Re: Race conditions galore (2.0.33 and possibly 2.1.x)

Linus Torvalds (torvalds@transmeta.com)
22 Dec 1997 17:02:54 GMT


In article <19971222151656.32023@cuci.nl>,
Stephen R. van den Berg <srb@cuci.nl> wrote:
>Could someone who created these wait-queue loops (there are several of them
>in the kernel, potentially all of them are race conditions waiting to
>happen) confirm if I'm reading this correctly? Maybe I still overlooked
>possible problems, but it seems like this is the minimally-correct change.

No, your patch should be unnecessary as far as I can see.

Anyway, the basic race-free wait loop looks like this (there are
variations, but this is one of the basic versions that you find in
various places):

if (should_wait_condition) {
add_wait_queue(..);
repeat:
current->state = TASK_UNINTERRUPTIBLE;
if (should_wait_condition) {
schedule();
goto repeat;
}
remove_wait_queue(..);
current->state = TASK_RUNNING;
}

There are only two important rules:
- you have to add yourself to the wait queue _before_ testing for the
condition.
- you have to mark yourself asleep _before_ testing for the condition.

The rest is essentially just "fluff". For example, above we test for
the condition twice: first we have the common case where the condition
isn't true, and for that case we don't even bother with the wait-queues
at all because we know we won't be sleeping. Then we add ourselves to
the wait-queue, but because of the two rules above we now have to
re-test the condition.

The above may look complex, but it's really fairly straight-forward, and
the really important thing is that you don't have to do any locking at
all (well, the wait queue manipulation and the scheduling will do their
own locking, but basically nothing else needs to do so).

Anyway, the reason the two simple rules are needed is that _if_ you mark
yourself asleep _and_ have added yourself to the wait queue before
testing for any wake-up condition, then you know that if something
happens to change that condition (and does a "wake_up()", then it will
also have marked you as being awake (and thus the "schedule()" will not
sleep, and we'll catch the condition the second time around).

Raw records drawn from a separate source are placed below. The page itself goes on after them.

Definition set_inflight (m : gmap nat flight) (q : MemoryQueue) : MemoryQueue :=
  {| items := items q; inflight := m; producers := producers q; released := released q; settled := settled q;
     next_id := next_id q |}.

(** What happens next: a producer sends; its put is done; the runner fetches
    and starts handlers, or releases what it fetched because it is to stop; a
    delivery is acknowledged or failed, retried with or without a delay,
    woken; the put of a retry is done. *)
Inductive action :=
| Send (e : Envelope)
| ProducerPut (i : nat)
| Fetch
| FetchReleased
| Settle (i : nat)
| Retry (i : nat) (delayed : bool)
| Slept (i : nat)
| RetryPut (i : nat).

Definition room (q : MemoryQueue) : nat := concurrency - size (inflight q).

Definition put (e : Envelope) (q : MemoryQueue) : MemoryQueue := set_items (items q ++ [e]) q.
(* ===== verification/WorkerPlane.v ===== *)
(** * Worker deployments: the control plane

    Work agents register with the control plane and run workflow packages as
    deployments.  This file is the control plane's side
    ([api/worker_agent_service.py], [api/routers/worker_agents.py],
    [api/worker_agent_connection_registry.py], the tables of
    [db/models.py]): every function runs between two awaits, since the lock
    of the registry is never held across one and [put] on an unbounded queue
    does not suspend. *)

From stdpp Require Import base gmap sets list strings numbers sorting.
From Stdlib Require Import ZArith Lia Ascii.
From S2P Require Import Prelude PyFloat Value.

(** ** Vocabulary ([api/schemas.py]) *)

Inductive WorkerAgentStatus := agent_offline | agent_online | agent_unknown.
Inductive WorkerDeploymentDesiredStatus := desired_running | desired_stopped.
Inductive WorkerDeploymentObservedStatus :=
| obs_pending | obs_assigned | obs_preparing | obs_installing | obs_checking | obs_running
| obs_stopping | obs_stopped | obs_failed | obs_cancelled.
Inductive WorkerAgentCommandKind := start_deployment | stop_deployment | restart_deployment | sync_agent_state.
Inductive WorkerAgentCommandAckStatus := wack_accepted | wack_rejected.
Inductive WorkerAgentCommandResultStatus := wres_succeeded | wres_failed | wres_timeout | wres_cancelled.
(** The values of the column [status] of a command. *)
Inductive WorkerAgentCommandStatus :=
| wcmd_pending | wcmd_dispatched | wcmd_accepted | wcmd_rejected
| wcmd_succeeded | wcmd_failed | wcmd_timeout | wcmd_cancelled.
Inductive WorkerAgentSessionStatus := wsess_active | wsess_disconnected.

#[global] Instance WorkerAgentStatus_eq_dec : EqDecision WorkerAgentStatus.
Proof. solve_decision. Defined.
#[global] Instance WorkerDeploymentObservedStatus_eq_dec : EqDecision WorkerDeploymentObservedStatus.
Proof. solve_decision. Defined.
#[global] Instance WorkerAgentCommandKind_eq_dec : EqDecision WorkerAgentCommandKind.
Proof. solve_decision. Defined.
#[global] Instance WorkerAgentCommandStatus_eq_dec : EqDecision WorkerAgentCommandStatus.
Proof. solve_decision. Defined.
#[global] Instance WorkerAgentSessionStatus_eq_dec : EqDecision WorkerAgentSessionStatus.
Proof. solve_decision. Defined.

Definition worker_result_status (r : WorkerAgentCommandResultStatus) : WorkerAgentCommandStatus :=
  match r with
  | wres_succeeded => wcmd_succeeded | wres_failed => wcmd_failed
  | wres_timeout => wcmd_timeout | wres_cancelled => wcmd_cancelled
  end.

Definition worker_kind_text (k : WorkerAgentCommandKind) : string :=
  match k with
  | start_deployment => "start_deployment" | stop_deployment => "stop_deployment"
  | restart_deployment => "restart_deployment" | sync_agent_state => "sync_agent_state"
  end.
(* ===== verification/WorkAgent.v ===== *)
(** * Worker deployments: the work agent

    The agent process of [apps/work-agent]: [SubprocessSupervisor]
    ([supervisor.py]), its state file ([state.py]), the handlers of commands
    ([client.py]) as pieces of code between two awaits, and the host it runs
    on, where processes end on their own and identifiers of processes are
    used again. *)

From stdpp Require Import base gmap sets list strings numbers sorting.
From Stdlib Require Import ZArith Lia Ascii.
From S2P Require Import Prelude PyFloat Value WorkerPlane.

(** ** The host *)

(** A process that runs: whether it is a deployment's, and of which run;
    [op_birth] tells processes apart that had the same identifier. *)
Record os_process := {
  op_birth : nat;
  op_owner : option (string * string);     (** deployment and runtime instance *)
}.

(** [asyncio.subprocess.Process]. *)
Record process_handle := { ph_pid : Z; ph_birth : nat }.

(** The processes that run, by identifier. *)
Abbreviation os_table := (gmap Z os_process).

Definition _pid_is_alive (pid : Z) (os : os_table) : bool := (0 <? pid)%Z && bool_decide (is_Some (os !! pid)).

Definition handle_alive (h : process_handle) (os : os_table) : bool :=
  match os !! ph_pid h with Some p => (op_birth p =? ph_birth h)%nat | None => false end.

(** ** The state file ([state.py]) *)

Record DeploymentState := {
  ds_deployment_id : string;
  ds_runtime_instance_id : string;
  ds_entrypoint : string;
  ds_env : list (string * string);
  ds_pid : option Z;
}.

(** [load_all] makes a dict of the list in the file, [save_all] writes its
    values sorted by deployment. *)
Abbreviation states := (list DeploymentState).

Definition state_le (a b : DeploymentState) : Prop := text_le (ds_deployment_id a) (ds_deployment_id b).

#[global] Instance state_le_dec a b : Decision (state_le a b).
Proof. unfold state_le. apply _. Defined.

Definition is_deployment (d : string) (st : DeploymentState) : bool := String.eqb (ds_deployment_id st) d.

Definition save_all (ss : states) : states := merge_sort state_le ss.

Definition store_upsert (st : DeploymentState) (ss : states) : states :=
  save_all (st :: List.filter (λ x, negb (is_deployment (ds_deployment_id st) x)) ss).

Definition store_remove (d : string) (ss : states) : states :=
  if existsb (is_deployment d) ss then save_all (List.filter (λ x, negb (is_deployment d x)) ss) else ss.

(** ** The supervisor *)

Record SubprocessSupervisor := {
  max_concurrent : nat;
  _reserved : gset string;
  _processes : gmap string process_handle;
  _external_pids : gmap string Z;
}.

Definition new_supervisor (max_concurrent : nat) : SubprocessSupervisor :=
  {| max_concurrent := max_concurrent; _reserved := ∅; _processes := ∅; _external_pids := ∅ |}.

Definition used_slots (v : SubprocessSupervisor) : nat := size (_reserved v).
Definition running_deployments (v : SubprocessSupervisor) : list string := merge_sort text_le (elements (_reserved v)).

Definition reserve_slot (d : string) (v : SubprocessSupervisor) : option SubprocessSupervisor :=
  if decide (d ∈ _reserved v) then Some v
  else if (max_concurrent v <=? size (_reserved v))%nat then None
  else Some {| max_concurrent := max_concurrent v; _reserved := {[d]} ∪ _reserved v;
               _processes := _processes v; _external_pids := _external_pids v |}.

(** The supervisor, the state file and the processes: what its methods read
    and write. *)
Record site := {
  supervisor : SubprocessSupervisor;
  state_store : states;
  os : os_table;
  (** the checksums with a marker of a finished installation *)
  markers : gset string;
}.

Definition set_supervisor f (x : site) : site :=
  {| supervisor := f (supervisor x); state_store := state_store x; os := os x; markers := markers x |}.
Definition set_store f (x : site) : site :=
  {| supervisor := supervisor x; state_store := f (state_store x); os := os x; markers := markers x |}.
Definition set_os f (x : site) : site :=
  {| supervisor := supervisor x; state_store := state_store x; os := f (os x); markers := markers x |}.
Definition set_markers f (x : site) : site :=
  {| supervisor := supervisor x; state_store := state_store x; os := os x; markers := f (markers x) |}.

Definition drop_slot (d : string) (v : SubprocessSupervisor) : SubprocessSupervisor :=
  {| max_concurrent := max_concurrent v; _reserved := _reserved v ∖ {[d]};
     _processes := delete d (_processes v); _external_pids := delete d (_external_pids v) |}.

Definition release_slot (d : string) (x : site) : site := set_store (store_remove d) (set_supervisor (drop_slot d) x).

Definition track_pid (d : string) (pid : Z) (v : SubprocessSupervisor) : SubprocessSupervisor :=
  {| max_concurrent := max_concurrent v; _reserved := _reserved v; _processes := _processes v;
     _external_pids := <[d := pid]> (_external_pids v) |}.

(** [recover_running_deployments]: the states in the order of the file. *)
Definition recover_state (x : site) (st : DeploymentState) : site :=
  match ds_pid st with
  | Some pid =>
      if _pid_is_alive pid (os x) then
        match reserve_slot (ds_deployment_id st) (supervisor x) with
        | Some v => set_supervisor (λ _, track_pid (ds_deployment_id st) pid v) x
        | None => x
        end
      else set_store (store_remove (ds_deployment_id st)) x
  | None => set_store (store_remove (ds_deployment_id st)) x
  end.

Definition recover_running_deployments (x : site) : site := foldl recover_state x (state_store x).

Definition with_process (d : string) (h : process_handle) (v : SubprocessSupervisor) : SubprocessSupervisor :=
  {| max_concurrent := max_concurrent v; _reserved := _reserved v; _processes := <[d := h]> (_processes v);
     _external_pids := _external_pids v |}.

(** [start] after its subprocess runs; [saved] is false when the state file
    cannot be written, which raises. *)
Definition process_started (st : DeploymentState) (h : process_handle) (saved : bool) (x : site) : site :=
  let x := set_supervisor (with_process (ds_deployment_id st) h) x in
  if saved then set_store (store_upsert st) x else x.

Now, admittedly the above does depend on a few ordering constraints, and
those ordering constraints are not necessarily true in all SMP systems.
Maybe this was what you alluded to? The rules in question are really
only valid on something that guarantees fairly strict memory ordering
(UP in particular as the obvious case), and a memory barrier might be a
good idea for a truly SMP-safe version. The sleeping scheme was really
designed for UP, I have to admit.

Could you explain what kind of race you were thinking of?

Linus